What needs to be done
Copy exactly, please, each line of the data below until the line that contains "Notation nc_inv := (nc_inv char_signed)." has been copied, beginning at the top.

====

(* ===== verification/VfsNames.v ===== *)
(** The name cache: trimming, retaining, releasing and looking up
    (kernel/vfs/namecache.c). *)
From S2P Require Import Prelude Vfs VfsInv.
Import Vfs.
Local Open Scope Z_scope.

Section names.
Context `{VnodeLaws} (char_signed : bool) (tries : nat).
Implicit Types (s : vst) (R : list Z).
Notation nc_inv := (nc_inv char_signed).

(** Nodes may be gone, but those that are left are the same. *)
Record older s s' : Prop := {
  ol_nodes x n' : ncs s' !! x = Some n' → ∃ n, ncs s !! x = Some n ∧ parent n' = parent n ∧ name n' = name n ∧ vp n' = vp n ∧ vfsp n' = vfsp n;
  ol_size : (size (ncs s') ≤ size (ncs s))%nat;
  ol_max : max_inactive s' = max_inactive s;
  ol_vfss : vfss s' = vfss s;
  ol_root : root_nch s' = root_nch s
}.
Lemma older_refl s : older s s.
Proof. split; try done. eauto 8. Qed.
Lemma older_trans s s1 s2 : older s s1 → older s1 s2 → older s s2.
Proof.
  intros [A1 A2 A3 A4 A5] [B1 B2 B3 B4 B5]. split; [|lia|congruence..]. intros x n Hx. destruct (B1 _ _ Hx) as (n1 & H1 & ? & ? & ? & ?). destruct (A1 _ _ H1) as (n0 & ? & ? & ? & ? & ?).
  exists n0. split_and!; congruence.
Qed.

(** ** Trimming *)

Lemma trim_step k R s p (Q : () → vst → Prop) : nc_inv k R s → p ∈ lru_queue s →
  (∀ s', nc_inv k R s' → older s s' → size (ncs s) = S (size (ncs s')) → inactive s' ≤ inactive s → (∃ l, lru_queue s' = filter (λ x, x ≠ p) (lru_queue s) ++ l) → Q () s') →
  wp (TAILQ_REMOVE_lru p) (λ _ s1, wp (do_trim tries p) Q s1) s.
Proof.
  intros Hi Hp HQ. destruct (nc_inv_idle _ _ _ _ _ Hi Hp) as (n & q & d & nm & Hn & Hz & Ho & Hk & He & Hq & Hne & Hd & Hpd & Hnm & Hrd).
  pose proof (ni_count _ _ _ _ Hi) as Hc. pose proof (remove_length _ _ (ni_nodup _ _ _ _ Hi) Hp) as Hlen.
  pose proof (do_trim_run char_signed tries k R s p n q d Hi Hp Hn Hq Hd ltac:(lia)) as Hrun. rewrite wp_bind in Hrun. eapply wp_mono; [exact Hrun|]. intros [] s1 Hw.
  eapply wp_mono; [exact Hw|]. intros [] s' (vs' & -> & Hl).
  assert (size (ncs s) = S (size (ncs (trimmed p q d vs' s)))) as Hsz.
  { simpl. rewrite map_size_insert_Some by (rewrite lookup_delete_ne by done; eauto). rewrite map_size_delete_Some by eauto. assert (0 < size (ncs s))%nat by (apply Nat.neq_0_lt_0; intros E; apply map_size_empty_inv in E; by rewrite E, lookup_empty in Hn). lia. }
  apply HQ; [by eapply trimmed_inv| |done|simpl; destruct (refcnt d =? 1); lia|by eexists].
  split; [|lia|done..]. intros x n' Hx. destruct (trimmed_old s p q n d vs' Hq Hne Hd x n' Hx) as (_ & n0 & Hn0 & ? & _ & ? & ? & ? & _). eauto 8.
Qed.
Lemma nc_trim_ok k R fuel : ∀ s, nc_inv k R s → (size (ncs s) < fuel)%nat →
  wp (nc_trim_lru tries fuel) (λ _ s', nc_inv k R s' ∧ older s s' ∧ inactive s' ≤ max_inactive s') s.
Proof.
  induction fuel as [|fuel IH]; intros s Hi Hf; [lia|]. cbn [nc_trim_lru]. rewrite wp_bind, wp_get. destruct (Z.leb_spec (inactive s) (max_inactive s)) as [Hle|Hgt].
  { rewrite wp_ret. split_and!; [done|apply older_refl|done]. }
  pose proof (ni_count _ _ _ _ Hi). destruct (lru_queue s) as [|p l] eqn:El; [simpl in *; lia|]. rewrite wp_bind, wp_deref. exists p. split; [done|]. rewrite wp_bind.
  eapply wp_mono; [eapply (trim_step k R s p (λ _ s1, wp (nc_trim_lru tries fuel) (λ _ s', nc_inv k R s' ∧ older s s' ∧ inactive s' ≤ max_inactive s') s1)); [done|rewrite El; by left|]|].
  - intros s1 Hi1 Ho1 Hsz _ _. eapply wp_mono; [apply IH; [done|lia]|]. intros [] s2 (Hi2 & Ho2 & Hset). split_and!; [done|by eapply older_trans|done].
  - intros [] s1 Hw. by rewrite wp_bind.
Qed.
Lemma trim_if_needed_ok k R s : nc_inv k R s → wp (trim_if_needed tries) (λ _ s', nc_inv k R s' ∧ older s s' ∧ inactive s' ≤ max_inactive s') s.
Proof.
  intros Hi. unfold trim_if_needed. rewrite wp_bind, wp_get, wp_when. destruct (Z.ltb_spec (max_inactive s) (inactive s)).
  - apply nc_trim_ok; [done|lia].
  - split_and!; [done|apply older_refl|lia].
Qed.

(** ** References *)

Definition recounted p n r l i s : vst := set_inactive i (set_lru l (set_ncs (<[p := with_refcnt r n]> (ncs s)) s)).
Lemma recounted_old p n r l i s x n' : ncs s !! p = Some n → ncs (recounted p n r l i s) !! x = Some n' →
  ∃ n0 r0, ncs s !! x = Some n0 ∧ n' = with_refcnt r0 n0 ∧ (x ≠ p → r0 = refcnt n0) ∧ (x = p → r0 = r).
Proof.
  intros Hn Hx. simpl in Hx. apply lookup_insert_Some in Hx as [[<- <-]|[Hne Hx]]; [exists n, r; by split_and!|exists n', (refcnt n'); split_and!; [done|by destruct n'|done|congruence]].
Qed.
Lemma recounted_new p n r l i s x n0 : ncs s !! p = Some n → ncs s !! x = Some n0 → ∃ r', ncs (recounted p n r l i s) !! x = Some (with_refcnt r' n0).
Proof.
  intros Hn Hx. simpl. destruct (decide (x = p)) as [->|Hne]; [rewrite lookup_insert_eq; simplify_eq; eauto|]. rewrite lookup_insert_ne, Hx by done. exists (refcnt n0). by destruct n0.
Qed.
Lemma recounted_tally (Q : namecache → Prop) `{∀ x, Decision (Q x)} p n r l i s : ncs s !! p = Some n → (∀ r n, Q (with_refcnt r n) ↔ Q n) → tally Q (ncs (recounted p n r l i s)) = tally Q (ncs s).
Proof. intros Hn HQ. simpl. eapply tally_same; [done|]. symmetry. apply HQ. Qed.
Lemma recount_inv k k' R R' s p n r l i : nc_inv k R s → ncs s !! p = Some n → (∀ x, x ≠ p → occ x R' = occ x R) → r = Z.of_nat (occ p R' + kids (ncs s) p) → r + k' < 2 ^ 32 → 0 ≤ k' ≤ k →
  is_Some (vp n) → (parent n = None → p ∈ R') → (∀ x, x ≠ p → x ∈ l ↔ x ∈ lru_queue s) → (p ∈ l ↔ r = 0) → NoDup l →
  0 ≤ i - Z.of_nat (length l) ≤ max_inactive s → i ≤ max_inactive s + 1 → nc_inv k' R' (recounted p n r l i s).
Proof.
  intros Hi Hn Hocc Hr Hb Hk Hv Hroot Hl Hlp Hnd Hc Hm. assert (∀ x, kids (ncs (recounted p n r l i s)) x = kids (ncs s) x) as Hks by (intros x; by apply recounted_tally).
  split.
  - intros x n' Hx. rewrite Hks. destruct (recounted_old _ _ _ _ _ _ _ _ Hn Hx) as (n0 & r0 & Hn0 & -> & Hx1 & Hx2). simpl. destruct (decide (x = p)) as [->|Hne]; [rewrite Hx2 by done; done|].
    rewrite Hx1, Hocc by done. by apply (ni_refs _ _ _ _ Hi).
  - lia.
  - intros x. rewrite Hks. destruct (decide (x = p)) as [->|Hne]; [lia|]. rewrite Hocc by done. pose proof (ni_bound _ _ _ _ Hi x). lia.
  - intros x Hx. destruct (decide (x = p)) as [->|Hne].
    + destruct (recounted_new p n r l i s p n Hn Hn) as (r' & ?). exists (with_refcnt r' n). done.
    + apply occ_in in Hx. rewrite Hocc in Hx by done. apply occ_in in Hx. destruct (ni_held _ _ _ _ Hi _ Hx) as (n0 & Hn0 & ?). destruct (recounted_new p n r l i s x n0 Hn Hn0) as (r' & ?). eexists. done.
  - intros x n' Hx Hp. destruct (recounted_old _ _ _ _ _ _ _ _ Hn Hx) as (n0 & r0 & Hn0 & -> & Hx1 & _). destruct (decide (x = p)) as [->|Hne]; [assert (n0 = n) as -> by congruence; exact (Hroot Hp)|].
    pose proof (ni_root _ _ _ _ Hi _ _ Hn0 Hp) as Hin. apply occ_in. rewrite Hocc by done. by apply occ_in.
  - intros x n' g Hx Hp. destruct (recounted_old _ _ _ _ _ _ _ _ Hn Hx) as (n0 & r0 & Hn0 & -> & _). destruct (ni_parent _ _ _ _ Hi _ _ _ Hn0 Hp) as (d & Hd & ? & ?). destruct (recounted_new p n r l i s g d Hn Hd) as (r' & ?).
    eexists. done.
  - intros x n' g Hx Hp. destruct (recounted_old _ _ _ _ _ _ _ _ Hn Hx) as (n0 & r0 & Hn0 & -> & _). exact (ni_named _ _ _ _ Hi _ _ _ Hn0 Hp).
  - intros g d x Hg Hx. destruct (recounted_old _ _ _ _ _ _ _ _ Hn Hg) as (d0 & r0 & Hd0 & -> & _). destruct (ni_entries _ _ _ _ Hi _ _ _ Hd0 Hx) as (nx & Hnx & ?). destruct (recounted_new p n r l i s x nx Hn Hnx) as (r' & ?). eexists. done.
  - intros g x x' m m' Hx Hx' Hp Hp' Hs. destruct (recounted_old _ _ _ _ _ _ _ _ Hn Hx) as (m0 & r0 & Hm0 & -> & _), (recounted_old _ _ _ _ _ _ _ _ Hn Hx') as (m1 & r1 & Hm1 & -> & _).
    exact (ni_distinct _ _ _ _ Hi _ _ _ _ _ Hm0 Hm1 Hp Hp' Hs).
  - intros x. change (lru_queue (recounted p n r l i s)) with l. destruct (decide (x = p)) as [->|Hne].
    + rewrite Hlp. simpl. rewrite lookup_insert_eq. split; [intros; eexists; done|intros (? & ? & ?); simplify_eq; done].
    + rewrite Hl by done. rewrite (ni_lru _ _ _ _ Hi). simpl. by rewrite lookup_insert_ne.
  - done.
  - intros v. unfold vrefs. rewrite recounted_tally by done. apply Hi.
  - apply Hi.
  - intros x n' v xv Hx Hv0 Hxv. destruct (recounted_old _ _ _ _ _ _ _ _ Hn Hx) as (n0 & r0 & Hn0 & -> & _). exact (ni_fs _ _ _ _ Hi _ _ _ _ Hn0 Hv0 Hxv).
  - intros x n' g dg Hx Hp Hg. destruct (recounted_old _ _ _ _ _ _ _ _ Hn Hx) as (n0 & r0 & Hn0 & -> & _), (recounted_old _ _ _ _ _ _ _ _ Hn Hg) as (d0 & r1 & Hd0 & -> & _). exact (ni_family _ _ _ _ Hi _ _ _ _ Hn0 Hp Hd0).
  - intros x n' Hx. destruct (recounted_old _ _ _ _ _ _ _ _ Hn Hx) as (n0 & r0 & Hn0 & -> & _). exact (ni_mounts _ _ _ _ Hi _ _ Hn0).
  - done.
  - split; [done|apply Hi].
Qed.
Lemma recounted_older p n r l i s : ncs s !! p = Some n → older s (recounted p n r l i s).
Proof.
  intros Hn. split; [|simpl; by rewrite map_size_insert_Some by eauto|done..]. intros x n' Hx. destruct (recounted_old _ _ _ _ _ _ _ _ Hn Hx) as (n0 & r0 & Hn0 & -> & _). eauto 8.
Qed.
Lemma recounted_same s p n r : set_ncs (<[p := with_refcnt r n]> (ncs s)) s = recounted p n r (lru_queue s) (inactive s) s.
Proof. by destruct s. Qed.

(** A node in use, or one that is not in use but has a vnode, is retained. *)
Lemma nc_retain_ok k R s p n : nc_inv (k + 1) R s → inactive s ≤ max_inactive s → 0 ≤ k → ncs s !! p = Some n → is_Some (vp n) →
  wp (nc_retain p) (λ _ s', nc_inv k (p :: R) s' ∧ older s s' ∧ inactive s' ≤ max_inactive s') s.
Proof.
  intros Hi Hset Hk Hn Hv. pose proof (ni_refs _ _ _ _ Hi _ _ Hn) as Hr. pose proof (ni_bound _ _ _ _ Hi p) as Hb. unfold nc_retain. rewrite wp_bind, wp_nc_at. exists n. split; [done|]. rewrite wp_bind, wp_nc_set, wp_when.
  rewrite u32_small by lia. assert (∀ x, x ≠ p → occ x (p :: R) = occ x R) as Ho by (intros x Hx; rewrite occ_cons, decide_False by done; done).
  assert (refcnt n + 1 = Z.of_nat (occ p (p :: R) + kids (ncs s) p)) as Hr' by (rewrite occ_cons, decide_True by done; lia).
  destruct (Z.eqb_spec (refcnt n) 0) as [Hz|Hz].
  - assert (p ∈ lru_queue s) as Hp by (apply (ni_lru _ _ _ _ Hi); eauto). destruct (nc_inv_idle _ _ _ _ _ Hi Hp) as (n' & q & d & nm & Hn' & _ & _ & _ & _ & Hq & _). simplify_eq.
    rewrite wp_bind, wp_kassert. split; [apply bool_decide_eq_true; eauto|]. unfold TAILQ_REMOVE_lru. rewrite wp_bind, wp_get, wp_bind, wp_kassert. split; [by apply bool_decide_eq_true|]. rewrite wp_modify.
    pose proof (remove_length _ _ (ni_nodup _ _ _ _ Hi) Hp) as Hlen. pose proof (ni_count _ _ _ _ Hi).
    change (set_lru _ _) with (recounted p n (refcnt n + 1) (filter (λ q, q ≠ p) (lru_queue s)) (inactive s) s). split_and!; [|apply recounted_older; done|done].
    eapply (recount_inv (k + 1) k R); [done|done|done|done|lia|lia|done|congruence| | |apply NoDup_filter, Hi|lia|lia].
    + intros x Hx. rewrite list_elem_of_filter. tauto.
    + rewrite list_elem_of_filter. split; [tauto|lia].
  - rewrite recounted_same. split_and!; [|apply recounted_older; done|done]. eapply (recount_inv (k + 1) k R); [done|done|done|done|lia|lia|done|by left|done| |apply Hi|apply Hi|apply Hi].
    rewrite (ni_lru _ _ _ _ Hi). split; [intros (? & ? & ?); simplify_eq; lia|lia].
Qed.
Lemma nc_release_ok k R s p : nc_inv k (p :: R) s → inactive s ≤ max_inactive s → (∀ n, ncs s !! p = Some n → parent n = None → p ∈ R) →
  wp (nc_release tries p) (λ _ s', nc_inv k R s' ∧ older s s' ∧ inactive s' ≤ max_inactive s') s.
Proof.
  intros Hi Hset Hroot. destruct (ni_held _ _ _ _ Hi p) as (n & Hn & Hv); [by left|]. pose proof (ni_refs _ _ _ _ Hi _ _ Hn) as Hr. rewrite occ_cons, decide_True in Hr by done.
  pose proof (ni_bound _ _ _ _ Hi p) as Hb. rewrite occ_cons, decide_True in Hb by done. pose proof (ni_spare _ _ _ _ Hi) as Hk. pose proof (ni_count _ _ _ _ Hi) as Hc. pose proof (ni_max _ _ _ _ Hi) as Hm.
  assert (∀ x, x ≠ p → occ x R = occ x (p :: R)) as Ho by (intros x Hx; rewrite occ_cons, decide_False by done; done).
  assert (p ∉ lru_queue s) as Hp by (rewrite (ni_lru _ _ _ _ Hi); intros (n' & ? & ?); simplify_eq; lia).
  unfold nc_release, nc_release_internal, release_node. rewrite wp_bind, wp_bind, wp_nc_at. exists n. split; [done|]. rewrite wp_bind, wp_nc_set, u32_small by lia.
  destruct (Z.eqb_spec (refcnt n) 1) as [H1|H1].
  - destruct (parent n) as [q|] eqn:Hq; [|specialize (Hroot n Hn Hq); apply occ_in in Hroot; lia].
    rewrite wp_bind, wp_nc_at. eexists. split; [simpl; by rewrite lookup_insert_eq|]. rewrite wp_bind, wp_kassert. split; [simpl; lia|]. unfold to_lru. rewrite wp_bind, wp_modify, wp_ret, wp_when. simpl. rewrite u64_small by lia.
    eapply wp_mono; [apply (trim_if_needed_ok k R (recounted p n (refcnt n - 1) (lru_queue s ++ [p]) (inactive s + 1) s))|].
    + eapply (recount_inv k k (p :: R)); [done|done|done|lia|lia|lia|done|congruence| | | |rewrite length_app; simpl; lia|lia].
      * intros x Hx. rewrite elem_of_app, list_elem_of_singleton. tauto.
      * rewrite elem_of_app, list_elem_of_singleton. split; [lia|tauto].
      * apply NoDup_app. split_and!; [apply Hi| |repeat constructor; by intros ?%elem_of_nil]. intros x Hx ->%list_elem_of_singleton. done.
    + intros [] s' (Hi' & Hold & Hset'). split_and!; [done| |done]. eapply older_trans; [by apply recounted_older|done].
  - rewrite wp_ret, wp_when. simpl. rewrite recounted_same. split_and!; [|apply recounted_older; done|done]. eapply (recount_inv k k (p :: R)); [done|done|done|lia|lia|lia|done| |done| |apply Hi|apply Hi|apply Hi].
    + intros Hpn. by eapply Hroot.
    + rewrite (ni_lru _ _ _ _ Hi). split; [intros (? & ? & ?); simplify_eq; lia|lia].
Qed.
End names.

====

Response
(* ===== verification/VfsNames.v ===== *)
(** The name cache: trimming, retaining, releasing and looking up
    (kernel/vfs/namecache.c). *)
From S2P Require Import Prelude Vfs VfsInv.
Import Vfs.
Local Open Scope Z_scope.

Section names.
Context `{VnodeLaws} (char_signed : bool) (tries : nat).
Implicit Types (s : vst) (R : list Z).
Notation nc_inv := (nc_inv char_signed).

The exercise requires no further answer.